What you need to do: Down to the final line, return the records unchanged.

Task material:
(** An entry of [TransactItems]. *)
Inductive transact_item : Type :=
| TIPut (item : dict pyval) (condition : option string) (names : option (dict string)) (values : option (dict pyval))
| TIDelete (key : dict pyval) (condition : option string) (names : option (dict string)) (values : option (dict pyval))
| TIUpdate (req : UpdateRequest)
| TICheck (key : dict pyval) (condition : string) (names : option (dict string)) (values : option (dict pyval)).

Definition opt_names (names : dict string) : option (dict string) :=
  match names with [] => None | _ => Some names end.

Definition opt_values (values : dict pyval) : result (option (dict pyval)) :=
  match values with [] => Ok None | _ => v <- serialize_values values ;; Ok (Some v) end.

(** The request compiled from one action. *)
Definition compile_action (action : TransactWriteAction) : result transact_item :=
  match action with
  | TransactPut item cond names values =>
      i <- to_item item ;; v <- opt_values values ;; Ok (TIPut i (truthy_str cond) (opt_names names) v)
  | TransactDelete p s cond names values =>
      k <- to_key p s ;; v <- opt_values values ;; Ok (TIDelete k (truthy_str cond) (opt_names names) v)
  | TransactUpdate p s updates cond names values =>
      r <- build_update_request p s updates cond names values None ;; Ok (TIUpdate r)
  | TransactConditionCheck p s cond names values =>
      k <- to_key p s ;; v <- opt_values values ;; Ok (TICheck k cond (opt_names names) v)
  end.

(** The client's [transact_write_items]: [None] when it succeeds. *)
Variable transact_write_items : list transact_item -> option ClientError.

(** [Table.transact_write(actions)] *)
Definition transact_write (actions : list TransactWriteAction) : result unit :=
  match actions with
  | [] => Err (ValidationError "actions is required")
  | _ =>
      if 100 <? length actions then Err (ValidationError "a transaction supports at most 100 actions")
      else
        items <- map_result compile_action actions ;;
        match transact_write_items items with
        | None => Ok tt
        | Some err => Err (map_transaction_error err)
        end
  end.

End TableOps.

(* ================================================================== *)
(** ** Leases ([lease.py]) *)

Record LeaseKey : Type := mkLeaseKey { lease_pk : string; lease_sk : string }.

Record Lease : Type := mkLease { key : LeaseKey; token : string; expires_at : Z }.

Answer box:
(** An entry of [TransactItems]. *)
Inductive transact_item : Type :=
| TIPut (item : dict pyval) (condition : option string) (names : option (dict string)) (values : option (dict pyval))
| TIDelete (key : dict pyval) (condition : option string) (names : option (dict string)) (values : option (dict pyval))
| TIUpdate (req : UpdateRequest)
| TICheck (key : dict pyval) (condition : string) (names : option (dict string)) (values : option (dict pyval)).

Definition opt_names (names : dict string) : option (dict string) :=
  match names with [] => None | _ => Some names end.

Definition opt_values (values : dict pyval) : result (option (dict pyval)) :=
  match values with [] => Ok None | _ => v <- serialize_values values ;; Ok (Some v) end.

(** The request compiled from one action. *)
Definition compile_action (action : TransactWriteAction) : result transact_item :=
  match action with
  | TransactPut item cond names values =>
      i <- to_item item ;; v <- opt_values values ;; Ok (TIPut i (truthy_str cond) (opt_names names) v)
  | TransactDelete p s cond names values =>
      k <- to_key p s ;; v <- opt_values values ;; Ok (TIDelete k (truthy_str cond) (opt_names names) v)
  | TransactUpdate p s updates cond names values =>
      r <- build_update_request p s updates cond names values None ;; Ok (TIUpdate r)
  | TransactConditionCheck p s cond names values =>
      k <- to_key p s ;; v <- opt_values values ;; Ok (TICheck k cond (opt_names names) v)
  end.

(** The client's [transact_write_items]: [None] when it succeeds. *)
Variable transact_write_items : list transact_item -> option ClientError.

(** [Table.transact_write(actions)] *)
Definition transact_write (actions : list TransactWriteAction) : result unit :=
  match actions with
  | [] => Err (ValidationError "actions is required")
  | _ =>
      if 100 <? length actions then Err (ValidationError "a transaction supports at most 100 actions")
      else
        items <- map_result compile_action actions ;;
        match transact_write_items items with
        | None => Ok tt
        | Some err => Err (map_transaction_error err)
        end
  end.

End TableOps.

(* ================================================================== *)
(** ** Leases ([lease.py]) *)

Record LeaseKey : Type := mkLeaseKey { lease_pk : string; lease_sk : string }.

Record Lease : Type := mkLease { key : LeaseKey; token : string; expires_at : Z }.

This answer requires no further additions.